治療和恢復期間好好吸氧,不建議早做康復運動

童朝暉:新冠病毒不會跟病人長期共存,「復陽」原因很龐雜 健康 第2張

新冠病人的恢復期很關鍵,很多病人在恢復期,感覺快要好了,會容易大意。比如他躺在床上不吸氧,氧飽和度會在95%以上,他就覺得自己好了,但那是靜止平臥狀態。如果吃飯或上廁所不吸氧了,氧飽和度就會一下子掉到70多,有些病人就是在上廁所時猝死的,類似情況還不少。

我每到一個醫院都要說,你們恢復的時候不要掉以輕心,吃飯上廁所也一定要吸氧,或者就在床邊別去廁所。

SARS里就有類似情況,一位主治醫師,36歲,我印象特別深,都基本好了,因為上廁所猝死。
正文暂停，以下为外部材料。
(** * desktop-wakatime: enrolled programs, process scanner and watchers

    A shallow embedding of
    - [EnrolledProgramsManager] (helpers/enrolled-programs-manager.ts),
    - [ProcessMonitor] (helpers/process-monitor.ts),
    - [MonitoringManager] (helpers/monitoring-manager.ts),
    - [ProcessWatcher] (watchers/process-watcher.ts),
    - [Watcher] (watchers/watcher.ts),
    followed by the properties of the activity-detection pipeline.

    JavaScript strings are modelled as [string], a sequence of 8-bit
    characters; case mapping and white space are the ASCII ones. *)

From Stdlib Require Import String Ascii List Bool Arith NArith Lia.
From Stdlib Require Import DecimalString.
Import ListNotations.
Local Open Scope string_scope.
Local Open Scope list_scope.

(** ** JavaScript string primitives used by the sources *)

Module JsString.

(** [s.startsWith(sub)] *)
Fixpoint startsWith (s sub : string) {struct sub} : bool :=
  match sub, s with
  | EmptyString, _ => true
  | String _ _, EmptyString => false
  | String c sub', String d s' => Ascii.eqb c d && startsWith s' sub'
  end.

(** [s.includes(sub)] *)
Fixpoint includes (s sub : string) : bool :=
  startsWith s sub ||
  match s with
  | EmptyString => false
  | String _ s' => includes s' sub
  end.

(** [s.substr(n)] with [0 <= n] *)
Fixpoint substr (n : nat) (s : string) : string :=
  match n, s with
  | O, _ => s
  | S _, EmptyString => EmptyString
  | S k, String _ s' => substr k s'
  end.

Fixpoint takeWhile (f : ascii -> bool) (l : list ascii) : list ascii :=
  match l with
  | [] => []
  | c :: l' => if f c then c :: takeWhile f l' else []
  end.

Fixpoint dropWhile (f : ascii -> bool) (l : list ascii) : list ascii :=
  match l with
  | [] => []
  | c :: l' => if f c then dropWhile f l' else l
  end.

Definition lowerChar (c : ascii) : ascii :=
  let n := nat_of_ascii c in
  if ((65 <=? n) && (n <=? 90))%nat then ascii_of_nat (n + 32) else c.

(** [s.toLowerCase()] *)
Fixpoint toLowerCase (s : string) : string :=
  match s with
  | EmptyString => EmptyString
  | String c s' => String (lowerChar c) (toLowerCase s')
  end.

(** tab, line feed, vertical tab, form feed, carriage return, space *)
Definition isWhiteSpace (c : ascii) : bool :=
  let n := nat_of_ascii c in
  (((9 <=? n) && (n <=? 13)) || (n =? 32))%nat.

(** [s.trim()] *)
Definition trim (s : string) : string :=
  string_of_list_ascii
    (rev (dropWhile isWhiteSpace
            (rev (dropWhile isWhiteSpace (list_ascii_of_string s))))).

(** [s.split(sep)] for a non-empty separator: [skip] counts the characters
    of a matched separator that are still to be passed over. *)
Fixpoint split_from (sep : string) (skip : nat) (s : string) : list string :=
  match s with
  | EmptyString => [EmptyString]
  | String c s' =>
      match skip with
      | S k => split_from sep k s'
      | O =>
          if startsWith s sep
          then EmptyString :: split_from sep (String.length sep - 1) s'
          else match split_from sep 0 s' with
               | h :: t => String c h :: t
               | [] => [String c EmptyString]
               end
      end
  end.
就是因為肺的損傷沒有完全康復,肺纖維化吸收需要較長時間、肺功能的改善需要時間,上廁所一走過去就低氧,就像你在高原上面,你不動還行,你一動就不行了,一個道理。

新冠病毒對心肌有損壞,SARS只是低氧,心臟沒有問題,新冠是既低氧,心肌也有問題,所以不少病人在最後階段出現猝死。

一些病情快恢復的病人,哪怕快出院了,我都說你吸著氧,老實待著,上廁所不能離開氧。現在有一些人在沒有接觸過病人、不了解新冠肺炎的特點的情況下,就寫新冠病毒肺炎患者的康復指導,那是不合適的。

這些人不是慢阻肺,呼吸肌肉力量也夠,也沒有呼吸肌疲勞,不急於盡早進行康復鍛煉。新冠肺炎後期還存在不同程度的肺纖維化、吸收較慢,根據SARS的隨訪觀察,一些重症病人的肺纖維化吸收較慢,得一年以上,而肺的彌散功能恢復的更慢,因此氧的交換能力差,靜止狀態下還好,一活動低氧就明顯。即使後期進行康復也要先評價病人的胸部CT和肺功能。進行康復時也要監測病人的心率、氧飽和度等指標。